There were, however, absolutely no possibles or probables when it came to Burial 8. This individual was “almost certainly” Frederick L. Davis, the man hanged on May 9, 1922, for the rape and brutal murder of eight-year-old Philip Goldberg. There were so many positive pointers. Court documents put his age at forty-six, which matched the estimated age range of the skeleton. Archival newspapers reported that Davis had a gold tooth, wore a wig, walked with a cane, and was suffering from a terminal disease that would have killed him within two years. The excavation of Burial 8 turned up a gold-and-enamel dental bridge and remains bearing signs of advanced tertiary venereal syphilis. Symptoms of this disease include difficulty in coordinating muscle movements, bone loss, and, grimly, dementia. This would explain the cane, the missing teeth, the dental work, and the kind of mental deterioration that may have been a contributing factor in so savage a crime.

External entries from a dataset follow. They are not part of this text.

(* ===== verification/ConnectionPool.v ===== *)
(** * Connection pools ([src/net/connection_pool.rs])

    The queues of idle connections of a node, with the number of connections
    that exist, and [Connection::new] of [src/net/connection.rs].  A queue is
    shared by the pool and by every [PooledConnection] that came from it
    ([Arc<SharedQueue>]): queues live in a store, and are referred to by their
    position.  Each method of a queue holds its lock from beginning to end, so
    it is one step of the interleaving of the threads. *)

From stdpp Require Import base list strings gmap.
From Stdlib Require Import ZArith Lia.
From S2P Require Import Prelude ResultCodes Monad ByteOrder Slices Buffer.
From S2P Require Import Connection Hosts Admin ClientPolicy.

(** What the network does when a client connects: a stream or an error; the
    second component is the first reading of the clock of the connection. *)
Class Dialer (Net : Type) := {
  connect : Host -> M Net (Connection.TcpStream * nat)
}.

Section NewConnection.
Context `{BO : ByteOrder} `{CL : Clock} `{DI : Dialer Net}.

(** A computation on a local connection, which is dropped on an error. *)
Definition with_local (m : M Connection unit) (c : Connection) : M Net Connection :=
  fun net =>
    match m c with
    | Ret _ c' => Ret c' net
    | Throw e _ => Throw e net
    | Panic => Panic
    | NoFuel => NoFuel
    end.

Definition authenticate (user_password : option (bytes * bytes)) : M Connection unit :=
  match user_password with
  | Some (user, password) =>
      let! r := catch (AdminCommand.authenticate user password) in
      match r with
      | inl _ => ret tt
      | inr err => Connection.close ;;; throw err
      end
  | None => ret tt
  end.

(** [Connection::new]. *)
Definition Connection_new (addr : Host) (policy : ClientPolicy) : M Net Connection :=
  let! (stream, tick) := connect addr in
  with_local
    (match cp_idle_timeout policy with
     | None => ret tt
     | Some timeout =>
         let! t := Connection.now in
         Connection.modify (Connection.set_deadline (Some (t + nanos timeout)))
     end ;;;
     authenticate (user_password policy) ;;;
     Connection.refresh)
    (Connection.mkConnection (cp_idle_timeout policy) None stream 0
       (Buffer_new (buffer_reclaim_threshold policy)) tick).

End NewConnection.

Module Queue.

(** [struct SharedQueue] with its [QueueInternals]. *)
Record Queue : Type := mkQueue {
  connections : list Connection;
  num_conns : Z;
  capacity : Z;
  host : Host;
  policy : ClientPolicy
}.

Definition set_connections (l : list Connection) (q : Queue) : Queue :=
  mkQueue l (num_conns q) (capacity q) (host q) (policy q).

Definition set_num_conns (n : Z) (q : Queue) : Queue :=
  mkQueue (connections q) n (capacity q) (host q) (policy q).

Definition with_capacity (capacity : Z) (host : Host) (policy : ClientPolicy) : Queue :=
  mkQueue [] 0 capacity host policy.

(** [internals.num_conns -= 1]. *)
Definition decr_conns : M Queue unit :=
  let! q := get in
  let! n := usize_sub (num_conns q) 1 in
  put (set_num_conns n q).

Definition incr_conns : M Queue unit :=
  let! q := get in
  let! n := usize_checked (num_conns q + 1) in
  put (set_num_conns n q).

Definition pop_front : M Queue (option Connection) :=
  let! q := get in
  match connections q with
  | conn :: rest => put (set_connections rest q) ;;; ret (Some conn)
  | [] => ret None
  end.

Section Get.
Context `{BO : ByteOrder} `{CL : Clock} `{DI : Dialer Net}.

(** The loop of [get]: idle connections whose deadline has passed are closed;
    nobody sees their socket any more. *)
Fixpoint get_loop (fuel : nat) : M (Queue * Net) Connection :=
  match fuel with
  | O => no_fuel
  | S fuel' =>
      let! popped := on_fst pop_front in
      match popped with
      | Some conn =>
          match Connection.is_idle conn with
          | Ret true conn => on_fst decr_conns ;;; get_loop fuel'
          | Ret false conn => ret conn
          | Throw e _ => throw e
          | Panic => panic
          | NoFuel => no_fuel
          end
      | None =>
          let! q := on_fst get in
          if capacity q <=? num_conns q then throw NoMoreConnections
          else
            let! conn := on_snd (Connection_new (host q) (policy q)) in
            on_fst incr_conns ;;; ret conn
      end
  end.

(** [Queue::get]; each turn but the last takes a connection out of the queue. *)
Definition get (timeout : option Duration) : M (Queue * Net) Connection :=
  let! q := on_fst get in
  let! connection := get_loop (S (length (connections q))) in
  match Connection.set_timeout timeout connection with
  | Some connection => ret connection
  | None => on_fst decr_conns ;;; throw Io
  end.

End Get.

Definition put_back (conn : Connection) : M Queue unit :=
  let! q := Monad.get in
  if num_conns q <? capacity q then put (set_connections (connections q ++ [conn]) q)
  else decr_conns.

Definition drop_conn (conn : Connection) : M Queue unit := decr_conns.

Definition clear : M Queue unit :=
  let! q := Monad.get in put (set_num_conns 0 (set_connections [] q)).

End Queue.

Module ConnectionPool.

(** [struct ConnectionPool]; the queues by their positions in the store. *)
Record ConnectionPool : Type := mkConnectionPool {
  num_queues : Z;
  queues : list nat;
  queue_counter : Z
}.

(** A pool, the store of queues and the network. *)
Record Pooled (Net : Type) : Type := mkPooled {
  pool : ConnectionPool;
  store : list Queue.Queue;
  net : Net
}.

Arguments mkPooled {Net} _ _ _.
Arguments pool {Net} _.
Arguments store {Net} _.
Arguments net {Net} _.

(** The capacities of [n] queues, [rem] of them one larger than [max]. *)
Fixpoint capacities (n : nat) (max rem : Z) : list Z :=
  match n with
  | O => []
  | S n' =>
      if 0 <? rem then max + 1 :: capacities n' max (rem - 1)
      else max :: capacities n' max rem
  end.

(** [initialize_queues]; [None] is the panic of a division by zero. *)
Definition initialize_queues (num_conns num_queues : Z) (host : Host)
    (policy : ClientPolicy) : option (list Queue.Queue) :=
  if num_queues =? 0 then None
  else
    let max := num_conns / num_queues in
    let rem := num_conns mod num_queues in
    Some ((fun capacity => Queue.with_capacity capacity host policy)
            <$> capacities (Z.to_nat num_queues) max rem).

(** [ConnectionPool::new], with its queues at the end of the store. *)
Definition new (host : Host) (policy : ClientPolicy) (store : list Queue.Queue)
    : option (ConnectionPool * list Queue.Queue) :=
  let num_conns := max_conns_per_node policy in
  let num_queues := conn_pools_per_node policy in
  queues ← initialize_queues num_conns num_queues host policy;
  Some (mkConnectionPool num_queues (seq (length store) (length queues)) 0,
        store ++ queues).

(** [struct PooledConnection]: the connection, and its queue. *)
Record PooledConnection : Type := mkPooledConnection {
  queue : nat;
  conn : option Connection
}.

Section Pool.
Context `{BO : ByteOrder} `{CL : Clock} `{DI : Dialer Net}.

(** A method of the queue at a position. *)
Definition on_queue {A} (i : nat) (m : M (Queue.Queue * Net) A) : M (Pooled Net) A :=
  fun p =>
    match store p !! i with
    | Some q =>
        let back q' := <[i := q']> (store p) in
        match m (q, net p) with
        | Ret a (q', n) => Ret a (mkPooled (pool p) (back q') n)
        | Throw e (q', n) => Throw e (mkPooled (pool p) (back q') n)
        | Panic => Panic
        | NoFuel => NoFuel
        end
    | None => Panic
    end.

Definition queue_get (i : nat) (timeout : option Duration)
    : M (Pooled Net) PooledConnection :=
  let! c := on_queue i (Queue.get timeout) in ret (mkPooledConnection i (Some c)).

(** [queue_counter.fetch_add(1)]. *)
Definition fetch_add_counter : M (Pooled Net) Z :=
  fun p =>
    Ret (queue_counter (pool p))
      (mkPooled
         (mkConnectionPool (num_queues (pool p)) (queues (pool p))
            (wrap_u 64 (queue_counter (pool p) + 1)))
         (store p) (net p)).

(** [self.queues[i]]. *)
Definition queue_at (i : Z) : M (Pooled Net) nat :=
  let! p := Monad.get in unwrap (queues (pool p) !! Z.to_nat i).

(** The round over the queues, [attempts] of which are left. *)
Fixpoint get_loop (attempts : nat) (timeout : option Duration)
    : M (Pooled Net) PooledConnection :=
  let! i := fetch_add_counter in
  let! p := Monad.get in
  let! q := queue_at (i mod num_queues (pool p)) in
  let! connection := catch (queue_get q timeout) in
  match connection with
  | inr NoMoreConnections =>
      match attempts with
      | S ((S _) as attempts') => get_loop attempts' timeout
      | _ => throw NoMoreConnections
      end
  | inr e => throw e
  | inl c => ret c
  end.

(** [ConnectionPool::get]. *)
Definition get (timeout : option Duration) : M (Pooled Net) PooledConnection :=
  let! p := Monad.get in
  if num_queues (pool p) =? 1 then let! q := queue_at 0 in queue_get q timeout
  else get_loop (Z.to_nat (num_queues (pool p))) timeout.

Definition clear_all (l : list nat) : M (Pooled Net) unit :=
  for_each l (fun i => on_queue i (on_fst Queue.clear)).

(** [ConnectionPool::close] drains the vector of queues. *)
Definition close : M (Pooled Net) unit :=
  let! p := Monad.get in
  clear_all (queues (pool p)) ;;;
  fun p =>
    Ret tt (mkPooled (mkConnectionPool (num_queues (pool p)) [] (queue_counter (pool p)))
              (store p) (net p)).

(** [PooledConnection::invalidate]. *)
Definition invalidate (c : PooledConnection) : M (Pooled Net) unit :=
  let! conn := unwrap (conn c) in on_queue (queue c) (on_fst (Queue.drop_conn conn)).

(** [Drop for PooledConnection]. *)
Definition drop (c : PooledConnection) : M (Pooled Net) unit :=
  match conn c with
  | Some conn => on_queue (queue c) (on_fst (Queue.put_back conn))
  | None => ret tt
  end.

End Pool.

End ConnectionPool.

Abbreviation Queue := Queue.Queue.
Abbreviation ConnectionPool := ConnectionPool.ConnectionPool.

The site investigation concluded that, unless separately claimed for reburial by family members, the fifteen individuals should be “disinterred and re-interred in a proper cemetery.” No one stepped forward to claim any of the bodies, and they have all now been laid to rest, still in unmarked graves, on a grassy slope framed by majestic old trees in St. James Cemetery on the west side of the Don River. A simple brass plaque announces that “Here lie the remains of 15 men, executed and buried at the Don Jail between 1871 [sic] and 1930 prior to the abolition of the death penalty in Canada. Their remains were moved to this plot in 2008.”
But there must be at least one person who sometimes spares a thought for these lost souls. On a warm July day, a small, crumpled bouquet lies beside the marker — its flowers, once blue, now dry and faded.
Brass memorial plaque, dated 2008, at St. James Cemetery in Toronto. It commemorates the reinterment of fifteen bodies found in the “Murderer’s Graveyard” at the Don Jail.